[Task to complete] Only the lines below starting at the one that contains "intros Hp Ho." and ending at the one that contains "(apply Z.pow_le_mono_r; lia)." are to be reproduced, exactly and with both ends kept.

[Material provided]

Lemma allocate_refined a σ fl o : pool a σ fl → 0 ≤ o ≤ 31 → refined a σ (Op_allocate o).
Proof.
  intros Hp Ho. pose proof (heap_geo _ _ _ _ (pool_heap _ _ _ Hp)) as Hgeo.
  destruct (allocate_once_run a σ fl o Hp Ho) as [[E Hnone]|(r & p & f & t & m & h & σ' & fl' & E & Hr & Hb & Hf & Hbf & Hsf & Hp' & Htk)].
  - exists (PHYSICAL_PAGE_STATUS_EMPTY, None), a, σ, fl. split_and!; [by unfold exec; rewrite E|done|apply kept_refl|]. constructor.
    intros address (r & p & Hr & Hb & ->)%fits_block Hsub.
    destruct (free_run_listed a σ fl Hp r p o Hr Hb) as (f & q & Hfo & Hq).
    + intros z Hz. assert (Hin : page_address r z ∈ (spec_of a).(sp_free)) by (rewrite elem_of_subseteq in Hsub; apply Hsub; apply (elem_of_block_pages a r p o); [done..|by exists z]).
      apply (elem_of_free a σ fl Hp) in Hin as (r' & z' & Hr' & Hz' & Hfree & E'). pose proof (block_inside _ _ _ Hb).
      by destruct (page_address_inj a r r' z z' Hgeo Hr Hr' ltac:(unfold holds_page; lia) Hz' E') as [-> ->].
    + rewrite (Hnone f Hfo) in Hq. by apply elem_of_nil in Hq.
  - exists (PHYSICAL_PAGE_STATUS_OK, Some (page_address r p)). eexists _, σ', fl'. split_and!; [by unfold exec; rewrite E|done|..].
    + split; try done. intros z k x. rewrite Htk. split; [|tauto]. intros [?|(_ & _ & ? & _)]; done.
    + assert (Hpow : 2 ^ o ≤ 2 ^ f) by (apply Z.pow_le_mono_r; lia).
      assert (Hall : ∀ z, p ≤ z < p + 2 ^ o → page_free a σ z) by (intros z Hz; exists p, f; split_and!; [done..|lia|lia]).
      cbv zeta in *. rewrite (spec_allocate a σ fl _ σ' fl' Hp Hp' eq_refl eq_refl r p o Hr Hb Hall Htk). constructor.
      * apply fits_block. by exists r, p.
      * intros x. rewrite (elem_of_block_pages a r p o) by done. intros (z & Hz & ->). apply (elem_of_free a σ fl Hp).
        exists r, z. pose proof (block_inside _ _ _ Hb). split; [done|]. split; [unfold holds_page; lia|]. split; [by apply Hall|done].
Qed.
Lemma release_refined a σ fl address o : pool a σ fl → (∃ n, (spec_of a).(sp_blocks) !! address = Some (o, n)) →
  refined a σ (Op_release address o).
Proof.
  intros Hp [n Hn]. pose proof Hn as Hn'. apply (lookup_blocks a σ fl Hp) in Hn' as (r & p & y & Hr & Hb & Hy & -> & ->).
  pose proof (pool_heap _ _ _ Hp) as Hh. destruct (held_leaf a σ fl p o y Hh Hy) as (_ & _ & _ & _ & _ & _ & Hok).
  destruct Hok as (_ & _ & _ & _ & _ & H6). destruct (H6 eq_refl) as (_ & Hc & _).
  destruct (decide (1 < y.(m_reference_count))) as [Hlt|Hlt].
  - destruct (release_counted a σ fl r p o y Hp Hr Hb Hy Hlt) as [E0 E]. subst o.
    pose proof (pool_count a σ fl p y (y.(m_reference_count) - 1) Hp Hy ltac:(lia)) as Hp'.
    pose proof (taken_count a σ fl p y (y.(m_reference_count) - 1) Hp Hy) as Htk.
    eexists (PHYSICAL_PAGE_STATUS_OK, None), _, σ, fl. split_and!; [by unfold exec; rewrite E|done|..].
    + by apply (kept_count a σ fl p y).
    + rewrite (spec_count a σ fl _ σ fl Hp Hp' eq_refl eq_refl r p 0 y _ Hr Hb Hy Htk). by constructor.
  - destruct (release_last a σ fl r p o y Hp Hr Hb Hy ltac:(lia)) as (t & m & h & σ' & fl' & E & Hp' & Htk).
    eexists (PHYSICAL_PAGE_STATUS_OK, None), _, σ', fl'. split_and!; [by unfold exec; rewrite E|done|..].
    + split; try done. intros z k x. rewrite Htk. split; [tauto|]. intros Hx. split; [done|].
      intros [-> ->]. destruct Hx as (_ & E1 & _), Hy as (_ & E2 & _). by rewrite E1 in E2.
    + rewrite (spec_release a σ fl _ σ' fl' Hp Hp' eq_refl eq_refl r p o y Hr Hb Hy Htk). constructor.
      rewrite Hn. do 2 f_equal. lia.
Qed.
Lemma acquire_refined a σ fl address : pool a σ fl → allowed (spec_of a) (Op_acquire address) → refined a σ (Op_acquire address).
Proof.
  intros Hp (n & Hn & Hlt). pose proof Hn as Hn'. apply (lookup_blocks a σ fl Hp) in Hn' as (r & p & y & Hr & Hb & Hy & -> & ->).
  pose proof (pool_heap _ _ _ Hp) as Hh. destruct (held_leaf a σ fl p 0 y Hh Hy) as (_ & _ & _ & _ & _ & _ & Hok).
  destruct Hok as (_ & _ & _ & _ & _ & H6). destruct (H6 eq_refl) as (_ & Hc & _).
  pose proof (pool_count a σ fl p y (y.(m_reference_count) + 1) Hp Hy ltac:(lia)) as Hp'.
  pose proof (taken_count a σ fl p y (y.(m_reference_count) + 1) Hp Hy) as Htk.
  eexists (PHYSICAL_PAGE_STATUS_OK, None), _, σ, fl. split_and!; [by unfold exec; rewrite (acquire_run a σ fl Hp r p y)|done|..].
  + by apply (kept_count a σ fl p y).
  + rewrite (spec_count a σ fl _ σ fl Hp Hp' eq_refl eq_refl r p 0 y _ Hr Hb Hy Htk). by constructor.
Qed.

(** An address that is no page's is in no part of the pool. *)
Lemma spec_nowhere a σ fl address : pool a σ fl →
  (∀ r z, r ∈ a.(a_roots) → holds_page r z → address ≠ page_address r z) →
  (spec_of a).(sp_blocks) !! address = None ∧ address ∉ (spec_of a).(sp_free).
Proof.
  intros Hp Hno. pose proof (heap_geo _ _ _ _ (pool_heap _ _ _ Hp)) as Hgeo. split.
  - apply eq_None_not_Some. intros [[o n] Ho]. apply (lookup_blocks a σ fl Hp) in Ho as (r & p & y & Hr & Hb & _ & E & _).
    by apply (Hno r p Hr (block_holds a r p o Hgeo Hr Hb)).
  - intros Hf. apply (elem_of_free a σ fl Hp) in Hf as (r & z & Hr & Hz & _ & E). by apply (Hno r z).
Qed.
(** A page of a leaf that is not free, and one that does not start a held
    block. *)
Lemma spec_not_free a σ fl r z p o : pool a σ fl → r ∈ a.(a_roots) → holds_page r z → is_block a p o → leaf (σ p o) →
  p ≤ z < p + 2 ^ o → σ p o ≠ BUDDY_FREE → page_address r z ∉ (spec_of a).(sp_free).
Proof.
  intros Hp Hr Hz Hib Hl Hin Hf Hin'. pose proof (pool_heap _ _ _ Hp) as Hh. pose proof (heap_geo _ _ _ _ Hh) as Hgeo.
  apply (elem_of_free a σ fl Hp) in Hin' as (r' & z' & Hr' & Hz' & (q & k & Hq & Hs & Hqz) & E).
  destruct (page_address_inj a r r' z z' Hgeo Hr Hr' Hz Hz' E) as [-> ->].
  destruct (leaf_apart a σ q k p o Hgeo (heap_shape _ _ _ _ Hh) Hq Hib) as [[-> ->]|?]; [rewrite Hs; by left|done|done|lia].
Qed.
Lemma spec_not_head a σ fl r z p o : pool a σ fl → r ∈ a.(a_roots) → holds_page r z → is_block a p o → leaf (σ p o) →
  p ≤ z < p + 2 ^ o → σ p o ≠ BUDDY_ALLOCATED ∨ p ≠ z → (spec_of a).(sp_blocks) !! page_address r z = None.
Proof.
  intros Hp Hr Hz Hib Hl Hin Hn. pose proof (pool_heap _ _ _ Hp) as Hh. pose proof (heap_geo _ _ _ _ Hh) as Hgeo.
  apply eq_None_not_Some. intros [[k n] Hk].
  apply (lookup_blocks a σ fl Hp) in Hk as (r' & p' & y & Hr' & Hb' & Hy & E & _).
  destruct (page_address_inj a r r' z p' Hgeo Hr Hr' Hz (block_holds a r' p' k Hgeo Hr' Hb') E) as [<- <-].
  destruct (held_leaf a σ fl z k y Hh Hy) as (Hzb & Hzl & Hzs & _). pose proof (pow_pos k ltac:(destruct Hb'; lia)).
  destruct (leaf_apart a σ z k p o Hgeo (heap_shape _ _ _ _ Hh) Hzb Hib Hzl Hl) as [[-> ->]|?]; [tauto|lia].
Qed.
Lemma order_guard a σ fl address : pool a σ fl → physical_page_allocation_order a address =
  (answer ← owner_at_address a address true;
   match answer with
   | Address_refused => Done (PHYSICAL_PAGE_STATUS_INVALID, None)
   | Tree_corrupt => trap
   | Owner_of page owner =>
       if decide (owner.(o_state) = BUDDY_FREE) then Done (PHYSICAL_PAGE_STATUS_DOUBLE_FREE, None)
       else if decide (owner.(o_state) ≠ BUDDY_ALLOCATED ∨ owner.(o_first) ≠ page) then Done (PHYSICAL_PAGE_STATUS_INVALID, None)
       else valid ← head_valid a owner; _ ← trap_if (valid = false); Done (PHYSICAL_PAGE_STATUS_OK, Some owner.(o_order))
   end).
Proof.
  intros Hp. unfold physical_page_allocation_order. rewrite (pool_initialized _ _ _ Hp), (pool_finalized _ _ _ Hp). by rewrite !decide_False.
Qed.
(** The questions change nothing. *)
Lemma order_refined a σ fl address : pool a σ fl → is_u64 address → refined a σ (Op_order address).
Proof.
  intros Hp Hu. pose proof (pool_heap _ _ _ Hp) as Hh. pose proof (heap_geo _ _ _ _ Hh) as Hgeo.
  pose proof (order_guard a σ fl address Hp) as Hguard.
  assert (Hdone : ∀ s v, physical_page_allocation_order a address = Done (s, v) →
    page_step (extents_of a) (spec_of a) (Op_order address) (s, v) (spec_of a) → refined a σ (Op_order address)).
  { intros s v E Hst. exists (s, v), a, σ, fl. split_and!; [by unfold exec; rewrite E|done|apply kept_refl|done]. }
  destruct (decide (Z.land address BOAROS_PAGE_MASK = 0)) as [Hal|Hal].
  2: { apply (Hdone PHYSICAL_PAGE_STATUS_INVALID None).
       - rewrite Hguard. unfold owner_at_address. by rewrite (decide_True (P := Z.land _ _ ≠ 0)).
       - destruct (spec_nowhere a σ fl address Hp); [|by constructor].
         intros r z Hr _ ->. apply Hal, (page_address_aligned a r z Hgeo Hr). }
  destruct (lookup_cases a σ fl address Hp Hu Hal) as [(_ & E & Hno)|(r & z & Hr & Hz & ->)].
  { apply (Hdone PHYSICAL_PAGE_STATUS_INVALID None); [by rewrite Hguard, E|]. destruct (spec_nowhere a σ fl _ Hp Hno). by constructor. }
  destruct (owner_walk_page a σ Hgeo (heap_tree _ _ _ _ Hh) (heap_shape _ _ _ _ Hh) r z Hr Hz) as (p & o & Hb & Hl & Hin & _).
  rewrite (owner_hint_walk a σ fl Hp r z Hr Hz), (owner_walked a σ fl [] Hh r p o z Hr Hb Hl Hin) in Hguard.
  cbn [mbind outcome_bind o_state o_first o_order] in Hguard. assert (Hib : is_block a p o) by (by exists r).
  destruct (decide (σ p o = BUDDY_FREE)) as [Hf|Hf].
  - apply (Hdone PHYSICAL_PAGE_STATUS_DOUBLE_FREE None); [done|]. constructor. apply (elem_of_free a σ fl Hp). exists r, z.
    split; [done|]. split; [done|]. split; [by exists p, o|done].
  - destruct (decide (σ p o ≠ BUDDY_ALLOCATED ∨ p ≠ z)) as [Hn|Hn].
    + apply (Hdone PHYSICAL_PAGE_STATUS_INVALID None); [done|].
      constructor; [by apply (spec_not_head a σ fl r z p o)|by apply (spec_not_free a σ fl r z p o)].
    + assert (p = z) as -> by lia. assert (Hs : σ z o = BUDDY_ALLOCATED) by (apply dec_stable; tauto).
      destruct (heap_meta _ _ _ _ Hh z o Hib Hl ltac:(apply not_elem_of_nil)) as (x & Hx & Hok).
      assert (Hy : taken a σ z o BUDDY_ALLOCATED x) by (split; [done|]; split_and!; [done|by left|done]).
      apply (Hdone PHYSICAL_PAGE_STATUS_OK (Some o)).
      * rewrite Hguard. rewrite (head_valid_ok a r _ z o _ x Hx Hok Hl). run. by rewrite trap_if_ok.
      * apply (step_order _ _ _ _ x.(m_reference_count)). apply (lookup_blocks a σ fl Hp). by exists r, z, x.
Qed.
Lemma count_run a σ fl address o n : pool a σ fl → (spec_of a).(sp_blocks) !! address = Some (o, n) →
  physical_page_reference_count a address = Done (PHYSICAL_PAGE_STATUS_OK, n).
Proof.
  intros Hp Hn. apply (lookup_blocks a σ fl Hp) in Hn as (r & p & y & Hr & Hb & Hy & -> & ->).
  pose proof (pool_heap _ _ _ Hp) as Hh. pose proof (heap_geo _ _ _ _ Hh) as Hgeo.
  destruct (held_leaf a σ fl p o y Hh Hy) as (_ & Hl & Hs & Hx & _ & _ & Hok). pose proof Hok as (Eo & _ & _ & _ & _ & H6).
  destruct (H6 eq_refl) as (Hst & _). unfold physical_page_reference_count. rewrite (pool_finalized _ _ _ Hp).
  rewrite (trap_if_ok (true = false)) by done. run.
  rewrite (page_lookup_page a σ fl [] Hh r p Hr (block_holds a r p o Hgeo Hr Hb) (pool_finalized _ _ _ Hp)). run.
  rewrite (load_metadata_ok _ _ _ Hx). run. rewrite (trap_if_ok (_ ≠ _)) by tauto. run. unfold head_only. rewrite Eo.
  rewrite (head_valid_ok a _ _ p o BUDDY_ALLOCATED y Hx Hok) by (right; by left). run. by rewrite trap_if_ok.
Qed.
Lemma count_refused a σ fl address : pool a σ fl → is_u64 address → (spec_of a).(sp_blocks) !! address = None →
  physical_page_reference_count a address = trap.
Proof.
  intros Hp Hu Hn. pose proof (pool_heap _ _ _ Hp) as Hh. unfold physical_page_reference_count. rewrite (pool_finalized _ _ _ Hp).
  rewrite (trap_if_ok (true = false)) by done. run.
  destruct (decide (Z.land address BOAROS_PAGE_MASK = 0)) as [Hal|Hal]; [|unfold page_lookup; by rewrite (decide_True (P := Z.land _ _ ≠ 0))].
  destruct (lookup_cases a σ fl address Hp Hu Hal) as [(E1 & _)|(r & z & Hr & Hz & ->)]; [by rewrite E1|].
  rewrite (page_lookup_page a σ fl [] Hh r z Hr Hz (pool_finalized _ _ _ Hp)). run.
  destruct (page_meta a σ fl Hp r z Hr Hz) as [_ [x Hx]]. rewrite (load_metadata_ok _ _ _ Hx). run. rewrite trap_if_fault; [done|]. intros Hst.
  destruct (honest_taken a σ fl Hp r z x Hr Hz Hx Hst) as [Hb Hy].
  assert (E : (spec_of a).(sp_blocks) !! page_address r z = Some (x.(m_order), x.(m_reference_count))) by (apply (lookup_blocks a σ fl Hp); by exists r, z, x).
  by rewrite E in Hn.
Qed.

[Final answer]
  intros Hp Ho. pose proof (heap_geo _ _ _ _ (pool_heap _ _ _ Hp)) as Hgeo.
  destruct (allocate_once_run a σ fl o Hp Ho) as [[E Hnone]|(r & p & f & t & m & h & σ' & fl' & E & Hr & Hb & Hf & Hbf & Hsf & Hp' & Htk)].
  - exists (PHYSICAL_PAGE_STATUS_EMPTY, None), a, σ, fl. split_and!; [by unfold exec; rewrite E|done|apply kept_refl|]. constructor.
    intros address (r & p & Hr & Hb & ->)%fits_block Hsub.
    destruct (free_run_listed a σ fl Hp r p o Hr Hb) as (f & q & Hfo & Hq).
    + intros z Hz. assert (Hin : page_address r z ∈ (spec_of a).(sp_free)) by (rewrite elem_of_subseteq in Hsub; apply Hsub; apply (elem_of_block_pages a r p o); [done..|by exists z]).
      apply (elem_of_free a σ fl Hp) in Hin as (r' & z' & Hr' & Hz' & Hfree & E'). pose proof (block_inside _ _ _ Hb).
      by destruct (page_address_inj a r r' z z' Hgeo Hr Hr' ltac:(unfold holds_page; lia) Hz' E') as [-> ->].
    + rewrite (Hnone f Hfo) in Hq. by apply elem_of_nil in Hq.
  - exists (PHYSICAL_PAGE_STATUS_OK, Some (page_address r p)). eexists _, σ', fl'. split_and!; [by unfold exec; rewrite E|done|..].
    + split; try done. intros z k x. rewrite Htk. split; [|tauto]. intros [?|(_ & _ & ? & _)]; done.
    + assert (Hpow : 2 ^ o ≤ 2 ^ f) by (apply Z.pow_le_mono_r; lia).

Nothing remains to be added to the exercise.